Healthcare Technology Featured Article

July 22, 2015

Lux Research: Microfluidics in Healthcare to Reach $4 Billion in 2020


Microfluidics is a discipline that actually encompasses a wide variety of separate disciplines ranging from engineering to biology to even biotechnology. It's not a particularly old field—reports suggest it got its start in the 1980s—but it has been put to use on a wide number of fronts. According to a new report from Lux Research, microfluidics in healthcare is set for some impressive growth, hitting $4 billion by 2020.

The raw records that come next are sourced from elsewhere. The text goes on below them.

Lemma wp_static {A} (m : M A) d c σ σ' (Q : A → Dc.t → Context → Prop) :
  wp host m d c σ (λ a d' c' _, Q a d' c') → wp host m d c σ' (λ a d' c' _, Q a d' c').
Proof. intros (a & d' & c' & os & ?). by exists a, d', c', os. Qed.

(** Every instruction is translated, whatever the state, and either leaves [self]
    alone or ends the block. *)
Lemma trans_static i d c m σ ts :
  good c ts (64 + m) → self_ok d → args_ok i →
  wp host (Decode.trans i) d c σ (λ b d' c' _, (∃ ts', good c' ts' m) ∧ (d' = d ∨ d' = stopped d)).
Proof.
  intros Hg Hself Hi. apply (wp_static _ _ _ (zero_state, Next)).
  assert (starts envp d c m zero_guest zero_state) as Hst.
  { split; [by eexists|]. split; [done|apply zero_repr]. }
  assert (agrees i zero_guest →
    wp host (Decode.trans i) d c (zero_state, Next)
      (λ b d' c' _, (∃ ts', good c' ts' m) ∧ (d' = d ∨ d' = stopped d))) as Hall.
  { intros Ha. eapply wp_mono; [|exact (trans_sound i d c m _ _ zero_guest Hst Hi Ha)].
    intros b d' c' σ' [Hg' He]. split; [done|]. destruct (rv_step _ _ _ _ _ _ _); tauto. }
  destruct i; try (apply Hall; cbn [agrees]; rewrite ?x_zero; done);
    destruct Hi as [Ha _];
    (eapply wp_mono; [|first [eapply sound_gen_shift_imm | eapply sound_gen_shift_imm_w];
                       [computes_tac|exact Hst|exact Ha]]);
    intros b d' c' σ' (_ & Hd & Hg' & _); auto.
Qed.
End sound.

The end number alone is pretty impressive, but the study—titled “Health Care Microfluidics Value Chain: A Story of Growing Pains”—brought out plenty more impressive tidbits from there. The market is reportedly set to grow at a compound annual growth rate (CAGR) of 13 percent to 2020, and dominating the market would be chip developers and device integrators. Device integrators, in fact, were set to capture fully half of the market's profits, as such firms not only designed devices, but also offered manufacturing and completed devices. Materials suppliers would take about a quarter of the market at 24 percent, and the remaining market was set to be split among design services, manufacturing concerns and sensing solutions.

Perhaps even more telling was the projection that the point-of-care (POC) market would triple in that time frame, approaching the $1 billion mark. That's a CAGR of 20 percent, as portable diagnostics solutions with a particular focus on infectious diseases and lifestyle-based conditions were set to drive growth in that field. Drugs—both discovery and formulation—will prove to be a major use of the microfluidics market, reportedly accounting for $1.2 billion itself in 2020.

Lux Research analyst and the report's lead author Milos Todorovic offered up some comment on the release, saying “Microfluidics has numerous potential applications in health care, including drug discovery, formulation, and delivery, as well as life sciences research. However, POC diagnostics is going to be the biggest opportunity for microfluidics, with markets in the developing world providing the greatest growth.”

It's not surprising that big growth would be projected in this market, especially given that there are so many applications for microfluidics in healthcare. Simple, single-use devices that can replace huge pieces of lab equipment, diagnostic systems at the POC, even in-vitro diagnostic systems become possible in this field. When it's possible to replace huge, capital expense-intensive hardware with simple, single-use material, the demand for such applications should skyrocket in developing nations, which further drives total market demand. Even developed nations might be able to get behind reducing expenses by ditching the bulky lab equipment and replacing it with simple, single-use material. When a market has several potential profit vectors across several different markets, it's not hard to suggest that the entire market will rise as most of the potential profit sources prove to be profitable.

Lux Research certainly seems to have a reasonable basis for suggesting big gains afoot in the healthcare microfluidics market. Even if the numbers don't go quite Lux Research's way, the end result is likely to pan out well, and that could mean some very big changes in the healthcare market as we know it today.